Collected data:
>>>>

(** ** The world after an operation *)

(** The file operations of one [load_tasks]. *)
Definition read_events (file : option string) : list io_event :=
  match file with
  | None => [PathExists]
  | Some _ => [PathExists; OpenedForReading]
  end.

(** The world after [load_tasks]: only the log grows. *)
Definition loaded (w : world) : world :=
  mkWorld (tasks_json w) (write_error w) (stdout w)
          (io_log w ++ read_events (tasks_json w)).

(** The world after [print]. *)
Definition printed (lines : list string) (w : world) : world :=
  mkWorld (tasks_json w) (write_error w) (stdout w ++ lines) (io_log w).

(** The world after a [save_tasks] that succeeds. *)
Definition saved (tasks : list json) (w : world) : world :=
  mkWorld (Some (json_dumps (JArr tasks))) (write_error w) (stdout w)
          (io_log w ++ [Written (json_dumps (JArr tasks))]).

(** The world after [save_tasks], whether or not the write goes through. *)
Definition after_save (tasks : list json) (w : world) : world :=
  match write_error w with
  | None => saved tasks w
  | Some e =>
      printed ["Error: Could not save tasks to " ++ JSON_FILE ++ ". " ++ e]
              (log WriteRefused w)
  end.

(** ** What the claims speak of *)

(** A file with the given tasks, as [save_tasks] writes it. *)
Definition file_of (tasks : list json) : option string :=
  Some (json_dumps (JArr tasks)).

(** A task with both fields, as [add_task] makes it. *)
Definition task (description status : string) : json :=
  JObj [("description", JStr description); ("status", JStr status)].

(** [c * n]: the text of [n] characters [c]. *)
Fixpoint repeated (c : ascii) (n : nat) : string :=
  match n with
  | O => ""
  | S n' => String c (repeated c n')
  end.

(** [description.strip() == ''] *)
Fixpoint whitespace_only (s : string) : bool :=
  match s with
  | "" => true
  | String c r => PyStr.isspace c && whitespace_only r
  end.

(** [add_task] turns the description down and leaves the file alone:
    one error line, no file operation. *)
Definition rejected_untouched (description : string) (w : world) : Prop :=
  add_task description w = (Returned tt, printed ["Error: Cannot add an empty task."] w).

(** The three cases in which [load_tasks] has nothing to return. *)
Definition unusable (file : option string) : Prop :=
  match file with
  | None => True
  | Some text =>
      json_loads text = JSONDecodeError \/
      (exists v, json_loads text = Value v /\ is_array v = false) \/
      json_loads text = NotModelled false
  end.

Definition is_dict (v : json) : bool :=
  match v with JObj _ => true | _ => false end.

(** The marker and the text that a task shows in the listing. *)
Definition status_icon (task : json) : string :=
  match task with
  | JObj d =>
      match Dict.get "status" d with
      | Some (JStr s) => if String.eqb s "complete" then "[x]" else "[ ]"
      | _ => "[ ]"
      end
  | _ => "[ ]"
  end.

Definition shown_description (task : json) : string :=
  match task with
  | JObj d =>
      match Dict.get "description" d with
      | Some v => PyFmt.str v
      | None => "No description"
      end
  | _ => "No description"
  end.

Definition task_line (i : Z) (task : json) : string :=
  "  " ++ PyStr.int_repr i ++ ". " ++ status_icon task ++ " " ++ shown_description task.

Fixpoint task_lines (start : Z) (tasks : list json) : list string :=
  match tasks with
  | [] => []
  | t :: ts => task_line start t :: task_lines (start + 1) ts
  end.

(** The second line of the report for a number out of range. *)
Definition range_hint (tasks : list json) : string :=
  match tasks with
  | [] => "You have no tasks."
  | _ => "Valid task numbers are 1 to " ++ PyStr.int_repr (Z.of_nat (length tasks)) ++ "."
  end.

Definition not_found_report (n : Z) (tasks : list json) : list string :=
  ["Error: Task number " ++ PyStr.int_repr n ++ " not found."; range_hint tasks].

(** The task with its status set to complete. *)
Definition completed (d : Dict.t) : json :=
  JObj (Dict.set "status" (JStr "complete") d).

(** The ten lines of [show_help]. *)
Definition help_text : list string :=
  ["--- Task Tracker Help ---";
   "Usage:";
   "  python task_tracker.py list                : Show all tasks";
   "  python task_tracker.py add " ++ PyStr.dq ++ "<description>" ++ PyStr.dq ++ " : Add a new task";
   "  python task_tracker.py complete <number>   : Mark a task as complete";
   "  python task_tracker.py remove <number>     : Remove a task";
   "  python task_tracker.py help                : Show this help message";
   nl ++ "Examples:";
   "  python task_tracker.py add " ++ PyStr.dq ++ "Buy milk and eggs" ++ PyStr.dq;
   "  python task_tracker.py complete 3"].

(** How a run ends when the confirmation needs [task['description']]
    after the file has been written. *)
Definition confirm (n : Z) (verb : string) (task : json) (w : world)
  : outcome unit * world :=
  match task with
  | JObj d =>
      match Dict.get "description" d with
      | Some v =>
          (Returned tt,
           printed ["Task " ++ PyStr.int_repr n ++ verb
                      ++ PyStr.dq ++ PyFmt.str v ++ PyStr.dq] w)
      | None => (Raised (KeyError "description"), w)
      end
  | _ => (Raised TypeError, w)
  end.

Definition known_command (command : string) : bool :=
  String.eqb command "list" || String.eqb command "add" ||
  String.eqb command "complete" || String.eqb command "remove" ||
  String.eqb command "help".

(** [sys.argv[1].lower()], when there is a command. *)
Definition command_word (argv : list string) : option string :=
  match argv with
  | _ :: argv1 :: _ => Some (PyStr.lower argv1)
  | _ => None
  end.

(** No command, or a command that is not known. *)
Definition no_or_unknown_command (argv : list string) : bool :=
  match command_word argv with
  | None => true
  | Some command => negb (known_command command)
  end.

(** A task as the file format has it: a dictionary with a description
    and a status. *)
Definition well_formed (t : json) : bool :=
  match t with
  | JObj d =>
      match Dict.get "description" d, Dict.get "status" d with
      | Some _, Some _ => true
      | _, _ => false
      end
  | _ => false
  end.

(** The run prints at least one line and returns; it writes nothing:
    the file is as it was and the log gains at most the reading. *)
Definition reports_only (argv : list string) (w : world) : Prop :=
  exists lines,
    lines <> [] /\
    (main argv w = (Returned tt, printed lines w) \/
     main argv w = (Returned tt, printed lines (loaded w))).

(** A user error: the run only reports, and the process ends with
    status 0 and the file as it was. *)
Definition soft_error (argv : list string) (w : world) : Prop :=
  reports_only argv w /\
  exit_status (result (main argv) w) = Some 0%Z /\
  tasks_json (run (main argv) w) = tasks_json w.

(** ** What the further properties speak of *)

(** An entry as the program itself writes it: the two fields in the
    order of [add_task], with one of the two statuses that the program
    sets. *)
Definition is_task (t : json) : bool :=
  match t with
  | JObj [(k1, JStr _); (k2, JStr s)] =>
      String.eqb k1 "description" && String.eqb k2 "status"
      && (String.eqb s "pending" || String.eqb s "complete")
  | _ => false
  end.

(** [w'] differs from [w] by printed lines and at most one reading of
    the file: the file is as it was and nothing was opened for writing. *)
Definition only_read (w w' : world) : Prop :=
  tasks_json w' = tasks_json w /\
  write_error w' = write_error w /\
  (io_log w' = io_log w \/ io_log w' = (io_log w ++ read_events (tasks_json w))%list).


(** The line that [save_tasks] prints when the file cannot be written. *)
Definition save_error (e : string) : string :=
  "Error: Could not save tasks to " ++ JSON_FILE ++ ". " ++ e.

(** [w'] differs from [w] by printed lines, one reading of the file and
    one call of [save_tasks] after it. *)
Definition saved_once (w w' : world) : Prop :=
  exists tasks',
    tasks_json w' = tasks_json (after_save tasks' (loaded w)) /\
    write_error w' = write_error w /\
    io_log w' = io_log (after_save tasks' (loaded w)).

(** The process ends with status 0 or with status 1. *)
Definition zero_or_one {A} (o : outcome A) : Prop :=
  exit_status o = Some 0%Z \/ exit_status o = Some 1%Z.

(** ** What the proofs about the decoder speak of *)

Import PyStr Encoder Decoder.

Local Abbreviation len := String.length.

(** The text after a number must not continue it. *)
Definition ends_token (rest : string) : bool :=
  match rest with
  | "" => true
  | String c _ => negb (is_digit c || (c =? ".") || (c =? "e") || (c =? "E"))%char
  end.

(** The text starts a value: its first character is neither white
    space nor a closing bracket. *)
Definition starts_value (s : string) : Prop :=
  match s with
  | "" => False
  | String c _ => is_ws c = false /\ (c =? "]")%char = false
  end.

Fixpoint encode_items (level : nat) (l : list json) : string :=
  match l with
  | [] => newline_indent level ++ "]"
  | y :: ys =>
      "," ++ newline_indent (S level) ++ iterencode (S level) y ++ encode_items level ys
  end.

Fixpoint encode_fields (level : nat) (l : list (string * json)) : string :=
  match l with
  | [] => newline_indent level ++ "}"
  | (k, y) :: ys =>
      "," ++ newline_indent (S level) ++
      encode_basestring_ascii k ++ ": " ++ iterencode (S level) y ++ encode_fields level ys
  end.

(** A key and its value, as they stand after the opening quote. *)
Definition encode_pair (level : nat) (k : string) (x : json) (tail : string) : string :=
  escape k ++ String dquote (String ":" (String " " (iterencode (S level) x ++ tail))).

Fixpoint cost (v : json) : nat :=
  match v with
  | JArr items =>
      S ((fix go (l : list json) : nat :=
            match l with [] => 0 | x :: xs => S (cost x + go xs) end) items)
  | JObj fields =>
      S ((fix go (l : list (string * json)) : nat :=
            match l with [] => 0 | kv :: xs => S (cost (snd kv) + go xs) end) fields)
  | _ => 1
  end.

Fixpoint cost_items (l : list json) : nat :=
  match l with [] => 0 | x :: xs => S (cost x + cost_items xs) end.

Fixpoint cost_fields (l : list (string * json)) : nat :=
  match l with [] => 0 | kv :: xs => S (cost (snd kv) + cost_fields xs) end.

(** What the round trip says of one value. *)
Definition reads_back (v : json) : Prop :=
  forall (level : nat) (rest : string) (fuel depth : nat),
    py_value v -> within depth v -> ends_token rest = true -> cost v <= fuel ->
    scan_once fuel depth (iterencode level v ++ rest) = Scanned v rest true.

(** What the scanners return can be held and is within the limits. *)
Definition sound (depth : nat) (v : json) : Prop := py_value v /\ within depth v.

Definition scans_values (fuel : nat) : Prop :=
  (forall depth s v r e, scan_once fuel depth s = Scanned v r e -> sound depth v) /\
  (forall depth s vs r e,
     array_items fuel depth s = Scanned vs r e -> Forall (sound depth) vs) /\
  (forall depth s ps r e,
     object_pairs fuel depth s = Scanned ps r e ->
     Forall (fun kv => sound depth (snd kv)) ps).

(** With a budget of twice the length of the text (and one or two
    more), each scanner ends, and what it leaves is shorter. *)
Definition within_budget (fuel : nat) : Prop :=
  (forall depth s, 2 * len s + 1 <= fuel ->
     scan_once fuel depth s <> Exhausted /\
     forall v r e, scan_once fuel depth s = Scanned v r e -> len r < len s) /\
  (forall depth s, 2 * len s + 2 <= fuel ->
     array_items fuel depth s <> Exhausted /\
     forall vs r e, array_items fuel depth s = Scanned vs r e -> len r < len s) /\
  (forall depth s, 2 * len s + 2 <= fuel ->
     object_pairs fuel depth s <> Exhausted /\
     forall ps r e, object_pairs fuel depth s = Scanned ps r e -> len r < len s).

(** * Properties *)

(** ** The definitions at work *)

Example int_plain : PyStr.int "12" = Some 12%Z.
Proof. reflexivity. Qed.

Example int_padded_signed : PyStr.int "  -007 " = Some (-7)%Z.
Proof. reflexivity. Qed.

Example int_underscore : PyStr.int "1_000" = Some 1000%Z.
Proof. reflexivity. Qed.

Example int_rejects_word : PyStr.int "abc" = None.
Proof. reflexivity. Qed.

Example int_rejects_empty : PyStr.int "" = None.
Proof. reflexivity. Qed.

Example int_rejects_float : PyStr.int "1.5" = None.
Proof. reflexivity. Qed.

Example lower_ascii : PyStr.lower "LiSt" = "list".
Proof. reflexivity. Qed.

Example dumps_empty_list : json_dumps (JArr []) = "[]".
Proof. reflexivity. Qed.

Example dumps_one_task :
  json_dumps (JArr [JObj [("description", JStr "Buy milk"); ("status", JStr "pending")]])
  = "[" ++ nl ++
    "    {" ++ nl ++
    "        " ++ PyStr.dq ++ "description" ++ PyStr.dq ++ ": " ++ PyStr.dq ++ "Buy milk" ++ PyStr.dq ++ "," ++ nl ++
    "        " ++ PyStr.dq ++ "status" ++ PyStr.dq ++ ": " ++ PyStr.dq ++ "pending" ++ PyStr.dq ++ nl ++
    "    }" ++ nl ++
    "]".
Proof. reflexivity. Qed.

<<<<

- Task brief: Collect every line above that contains the word "tail".

- Written answer:
Definition encode_pair (level : nat) (k : string) (x : json) (tail : string) : string :=
  escape k ++ String dquote (String ":" (String " " (iterencode (S level) x ++ tail))).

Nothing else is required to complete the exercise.